WA election 2013

Electorate: Albany

Margin: Labor 0.2%
Region: South West
Federal: O’Connor
Click here for electoral boundaries map

The candidates

albany-alp

BARRY CRITCHISON
Family First

HANS VERMEULEN
Australian Christians

ROBERT SUTTON
Nationals

PETER WATSON
Labor (top)

DIANE EVERS
Greens

TREVOR COSH
Liberal (bottom)

albany-lib

Electorate analysis: The southern coastal city of Albany was founded two years before the Swan River Colony, and the electorate bearing its name has existed without interruption since the inception of self-government in 1890. Albany has been keenly contested between Labor and conservatives for most of its history, although Liberal member Leo Watt established an ascendancy from 1974 to 1993 that was only seriously threatened in 1983, when the defeat of the O’Connor government reduced his margin to 2.3%. Watt was succeeded in 1993 by Kevin Prince, who went on to serve as Police Minister in the Court government.

Labor’s 27-year drought ended at the 2001 election when Prince’s primary vote collapsed by 24.9%, most of which was absorbed by strongly performing One Nation and Liberals for Forests candidates. The ultimate beneficiary was Labor’s Peter Watson, a postal manager who had represented Australia as a middle-distance runner at the 1968 Mexico Olympics. A reliance on One Nation preferences raised doubts about Watson’s electoral longevity, but he was able to survive firstly a 2.3% swing to the Liberals at the 2005 election, and secondly the redistribution wrought by one-vote one-value, which produced a notional Liberal margin of 2.3% by expanding the electorate’s reach from the city limits to the distant City of Albany municipal boundary. Watson was able to pick up a 2.5% swing to survive by 89 votes at the 2008 election, bespeaking partly the concentration of the anti-Labor swing in the metropolitan area, and partly a hometown vote for the locally born and raised Alan Carpenter.

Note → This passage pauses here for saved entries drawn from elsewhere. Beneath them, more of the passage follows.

(* ===== verification/NewfsRefineOps.v ===== *)
(** * The file system refines its specification: the operations

    Creation, attributes, listing, writing and reading against [NewfsSpec], one by
    one, and then every sequence of requests. *)

From S2P Require Import Prelude.
From S2P Require Import Memory.
From S2P Require Import NewfsDisk.
From S2P Require Import Newfs.
From S2P Require Import NewfsLookup.
From S2P Require Import NewfsAlloc.
From S2P Require Import NewfsThms.
From S2P Require Import NewfsFuse.
From S2P Require Import NewfsTree.
From S2P Require Import NewfsSpec.
From S2P Require Import NewfsRefine.

Module NewfsRefineOps.
Import Newfs NewfsLookup NewfsAlloc NewfsThms NewfsFuse NewfsTree NewfsSpec NewfsSpecThms NewfsRefine.

Lemma agrees_refl x : agrees x x.
Proof. by destruct x. Qed.

Section ops.
Context {D : Type} `{!Ddriver D} `{Platform} `{!PlatformOk}.
Implicit Types s : newfs D.

(** ** A new entry *)

(** Directories do not see a new entry. *)
Lemma entries_new h m l es a d k : h !! a = None -> (forall e, e ∈ es -> snd e <> k) ->
  Forall2 (entry_at h m) l es -> Forall2 (entry_at (<[a := d]> h) (<[k := a]> m)) l es.
Proof.
  intros Ha Hk Hl. induction Hl as [|x e l es [Hm (dx & Hx & Hf)] _ IH]; constructor.
  - split; [rewrite lookup_insert_ne; [done|]; intros ->; by apply (Hk e); [left|]|]. exists dx. rewrite lookup_insert_ne; [done|congruence].
  - apply IH. intros e' He'. apply Hk. by right.
Qed.

Lemma body_new h m nd o a d k : h !! a = None ->
  match o with ADir es => forall e, e ∈ es -> snd e <> k | AFile _ => True end ->
  body_ok h m nd o -> body_ok (<[a := d]> h) (<[k := a]> m) nd o.
Proof.
  intros Ha Hk. destruct o as [c|es]; [done|]. intros (Hcnt & Hsz & l & Hc & Hl). split; [done|]. split; [done|].
  exists l. split; [by apply chain_new|by apply entries_new].
Qed.

Lemma entries_below A i es e : fs_ok A -> objs A !! i = Some (ADir es) -> e ∈ es -> snd e <> next_ino A.
Proof. intros Hok Hi He. pose proof (proj2 (ok_entry A Hok i es e Hi He)). lia. Qed.

(** The inode of a number is that of no other. *)
Lemma obj_at_inj s m i i' o o' p p' a d d' nd nd' :
  obj_at s m i o p a d nd -> obj_at s m i' o' p' a d' nd' -> i = i'.
Proof. intros [? ? ? ? ? ? ? ? ?] [? ? ? ? ? ? ? ? ?]. congruence. Qed.

(** The state after a creation represents the file system with the new entry. *)
Lemma linked_create m s A j es n o p a d nd mi md brk' junk : fs_ok A -> linked m s A -> new_obj o ->
  objs A !! j = Some (ADir es) -> obj_at s m j (ADir es) p a d nd ->
  marks mi (next_ino A + 1) -> marks md (next_ino A) -> (S (S (brk s)) <= brk')%nat ->
  Z.of_nat (length junk) = FILE_MAX -> Forall (fun x => 0 <= x < 256) junk ->
  linked (<[next_ino A := brk s]> m)
    (Newfs (set_map_data md (set_map_inode mi (super s)))
       (<[brk s := Dentry (padded n) (type_of o) (Some p) (in_dentrys nd) (next_ino A) (Some (S (brk s))) 0]> (dentries s))
       (<[a := set_sizes (in_size nd + sizeof_dentry) (in_dir_cnt nd + 1) (set_dentrys (Some (brk s)) nd)]>
          (<[S (brk s) := Inode (next_ino A) 0 0 (Some (brk s)) None (fresh_data (type_of o) NEWFS_DATA_SIZE junk)]> (inodes s)))
       brk' (device s))
    (add_entry j n o A).
Proof.
  intros Hok Hlk Ho Hj Hobj Hmi Hmd Hbrk Hjl Hjb. rewrite (add_entry_eq j n o A es Hj).
  destruct (lk_heap _ _ _ Hlk) as [Hhd Hhi]. pose proof Hobj as [Hm Hd Ht Ha Hi Hat Hq Hn Hbody].
  assert (Hnew : dentries s !! brk s = None) by (apply eq_None_not_Some; intros Hs; apply Hhd in Hs; lia).
  assert (Hjr : 0 <= j < next_ino A) by (apply (ok_range A Hok); eauto).
  assert (Hap : (a < brk s)%nat) by (apply Hhi; eauto). assert (Hpp : (p < brk s)%nat) by (apply Hhd; eauto).
  split; cbn [super dentries inodes brk device objs next_ino disk].
  - apply (lk_mounted _ _ _ Hlk).
  - cbn. rewrite (lk_root _ _ _ Hlk), lookup_insert_ne; [done|]. pose proof (ok_next A Hok). unfold NEWFS_ROOT_INO. lia.
  - split; intros x Hx; cbn [dentries inodes brk] in *.
    + destruct (decide (x = brk s)) as [->|]; [lia|]. rewrite lookup_insert_ne in Hx by done. apply Hhd in Hx. lia.
    + destruct (decide (x = a)) as [->|]; [lia|]. rewrite lookup_insert_ne in Hx by done.
      destruct (decide (x = S (brk s))) as [->|]; [lia|]. rewrite lookup_insert_ne in Hx by done. apply Hhi in Hx. lia.
  - apply (lk_block _ _ _ Hlk).
  - apply (lk_max _ _ _ Hlk).
  - apply (lk_disk _ _ _ Hlk).
  - split; [apply (lk_imap _ _ _ Hlk)|done].
  - split; [apply (lk_dmap _ _ _ Hlk)|]. by replace (next_ino A + 1 - 1) with (next_ino A) by lia.
  - intros i oi Hoi. destruct (decide (i = next_ino A)) as [->|Hne].
    { rewrite lookup_insert_eq in Hoi. injection Hoi as <-.
      exists (brk s), (S (brk s)), (Dentry (padded n) (type_of o) (Some p) (in_dentrys nd) (next_ino A) (Some (S (brk s))) 0),
        (Inode (next_ino A) 0 0 (Some (brk s)) None (fresh_data (type_of o) NEWFS_DATA_SIZE junk)).
      split; cbn [dentries inodes]; rewrite ?lookup_insert_eq; try done; [rewrite lookup_insert_ne by lia; by rewrite lookup_insert_eq|].
      destruct Ho as [-> | ->]; cbn -[lookup]; split_and!; try done; [by exists junk|]. exists []. split; [done|constructor]. }
    rewrite lookup_insert_ne in Hoi by done. destruct (decide (i = j)) as [->|Hij].
    { rewrite lookup_insert_eq in Hoi. injection Hoi as <-. eexists p, a, d, _.
      split; cbn [dentries inodes]; rewrite ?lookup_insert_eq, ?lookup_insert_ne by lia; try done.
      destruct Hbody as (Hcnt & Hsz & l & Hc & Hl).
      split; [cbn [in_dir_cnt set_sizes length]; rewrite Hcnt; lia|]. split; [cbn [in_size set_sizes length]; rewrite Hsz; lia|].
      destruct (chain_new _ (brk s) (Dentry (padded n) (type_of o) (Some p) (in_dentrys nd) (next_ino A) (Some (S (brk s))) 0) _ _ Hnew Hc) as [Hc' Hnl].
      exists (brk s :: l). split.
      - cbn. split; [done|]. split; [done|]. eexists. rewrite lookup_insert_eq. split; [done|exact Hc'].
      - constructor; [split; [by rewrite lookup_insert_eq|]; eexists; by rewrite lookup_insert_eq|].
        apply entries_new; [done| |done]. intros e He. by eapply entries_below. }
    rewrite lookup_insert_ne in Hoi by done. destruct (lk_objs _ _ _ Hlk _ _ Hoi) as (p' & a' & d' & nd' & Hobj').
    exists p', a', d', nd'. pose proof Hobj' as [Hm' Hd' Ht' Ha' Hi' Hat' Hq' Hn' Hbody'].
    assert (a' <> a) by (intros ->; apply Hij; by eapply obj_at_inj).
    assert (p' < brk s)%nat by (apply Hhd; eauto). assert (a' < brk s)%nat by (apply Hhi; eauto).
    split; cbn [dentries inodes]; rewrite ?lookup_insert_ne by (done || lia); try done.
    apply body_new; [done| |done]. destruct oi; [done|]. intros e He. by eapply entries_below.
Qed.
(** A missing path below a directory is created there. *)
Lemma new_entry_refines m s A ns o j : fs_ok A -> linked m s A -> path_good A ns = true -> room A ns = true ->
  new_obj o -> resolve A ns = Missing j ->
  exists q es a d nd s', objs A !! j = Some (ADir es) /\ obj_at s m j (ADir es) q a d nd /\
    newfs_lookup (path_of ns) s = Ok ((Some q, Some false, false), s) /\
    new_entry (path_of ns) (type_of o) (Some q) s = Ok (NEWFS_ERROR_NONE, s') /\
    refines s' (snd (create ns o A)) /\ frame s' = frame s.
Proof.
  intros Hok Hlk Hp Hr Ho Hres. pose proof (lookup_refines m s A ns Hok Hlk Hp) as Hl. rewrite Hres in Hl.
  destruct Hl as (q & es & a & d & nd & Hj & Hobj & Hlook).
  destruct (room_missing A ns j Hok Hp Hr Hres) as (ns' & n & es' & Ens & Hn & Hfit & _ & Hj' & Hnext & Hlen).
  assert (es' = es) as -> by congruence. pose proof Hobj as [Hm Hd Ht Ha Hi Hat Hq Hnum (Hcnt & Hsz & _)].
  destruct (lk_imap _ _ _ Hlk) as [Hib Him]. destruct (lk_dmap _ _ _ Hlk) as [Hdb Hdm].
  destruct (lk_max _ _ _ Hlk) as [Hmi Hmd]. pose proof (next_limit A Hok) as Hpos.
  destruct (max_files_fit _ _ Hnext) as [Hnum' _].
  destruct (find_free_marks _ _ Him) as (mi & Efi & Hmi'); [unfold NEWFS_INODE_NUM, NEWFS_DATA_SIZE in *; lia|].
  destruct (find_free_marks _ _ Hdm) as (md & Efd & Hmd'); [unfold NEWFS_INODE_NUM, NEWFS_DATA_SIZE in *; lia|].
  replace (next_ino A - 1 + 1) with (next_ino A) in Hmd' by lia.
  assert (Hpath : path_of ns = pathname (ns' ++ [n])) by (rewrite Ens; by destruct ns').
  destruct (new_entry_eq s q d a nd (next_ino A) mi (next_ino A - 1) md ns' n (type_of o))
    as (brk' & junk & Hbrk & Hjunk & E); rewrite ?(lk_block _ _ _ Hlk), ?Hib, ?Hdb, ?Hmi, ?Hmd; try done.
  { apply (lk_heap _ _ _ Hlk). }
  { rewrite Hsz. unfold MAX_ENTRIES, sizeof_dentry in *. lia. }
  { lia. }
  { unfold NEWFS_INODE_NUM, NEWFS_DATA_NUM in *. lia. }
  rewrite (lk_block _ _ _ Hlk) in Hjunk, E.
  exists q, es, a, d, nd. eexists. split; [done|]. split; [done|]. split; [done|]. split; [rewrite Hpath; exact E|]. split; [|done].
  unfold create. rewrite Hres. cbn [snd]. rewrite Ens, last_snoc. split; [by eapply add_entry_ok|].
  exists (<[next_ino A := brk s]> m). eapply linked_create; try done; rewrite Hjunk; [|apply heap_junk_bytes].
  by rewrite heap_junk_length.
Qed.

Definition step_ok s (A : fs) (r : request) : Prop :=
  exists x s', handle r s = Ok (x, s') /\ agrees x (fst (spec_handle r A)) /\
    refines s' (snd (spec_handle r A)) /\ frame s' = frame s.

Watson was promoted to parliamentary secretary on the initiative of Geoff Gallop after the 2005 election, but failed subsequently to win promotion to the ministry. He became associated with the Old Right faction, but was one of seven members to be effectively dumped from it in the aftermath of Ben Wyatt’s abortive leadership challenge in January 2011, of which the opponents (chiefly Joe Bullock, Shop Distributive and Allied Employees Association state secretary and Senate candidate) opted to freeze out the supporters by resolving their long-standing split with Michelle Roberts and her New Right faction.

The Liberal candidate for the coming election is Trevor Cosh, Albany Chamber of Commerce president and owner of a local café. Others to nominate for preselection included Sheena Prince, a school teacher and the wife of former member Kevin Prince; Alana Lacy, an electorate officer to the late Senator Judith Adams; Douglas Forrest, a local farmer; and John Hetherington, a real estate consultant. Rob Sutton, a local councillor, will run for the Nationals. The Nationals came close to winning the seat in 1993, when they nearly relegated Labor to third and defeated the Liberals on preferences, but were only able to poll 13.3% in 2008 despite the electorate’s absorption of Albany’s rural hinterland, which now provides about a third of its voters.

cuThe biggest ticket local issue in Labor’s most marginal seat is a scheme to link Albany to the state’s natural gas network through a pipeline to Bunbury. After promising a $450 million project during the 2008 campaign, the government is only delivering a $135 million option that will carry 12 terajoules per day rather than the promised 50. Labor’s position is that the project should be left to the private sector, with the money spent instead on roads and schools.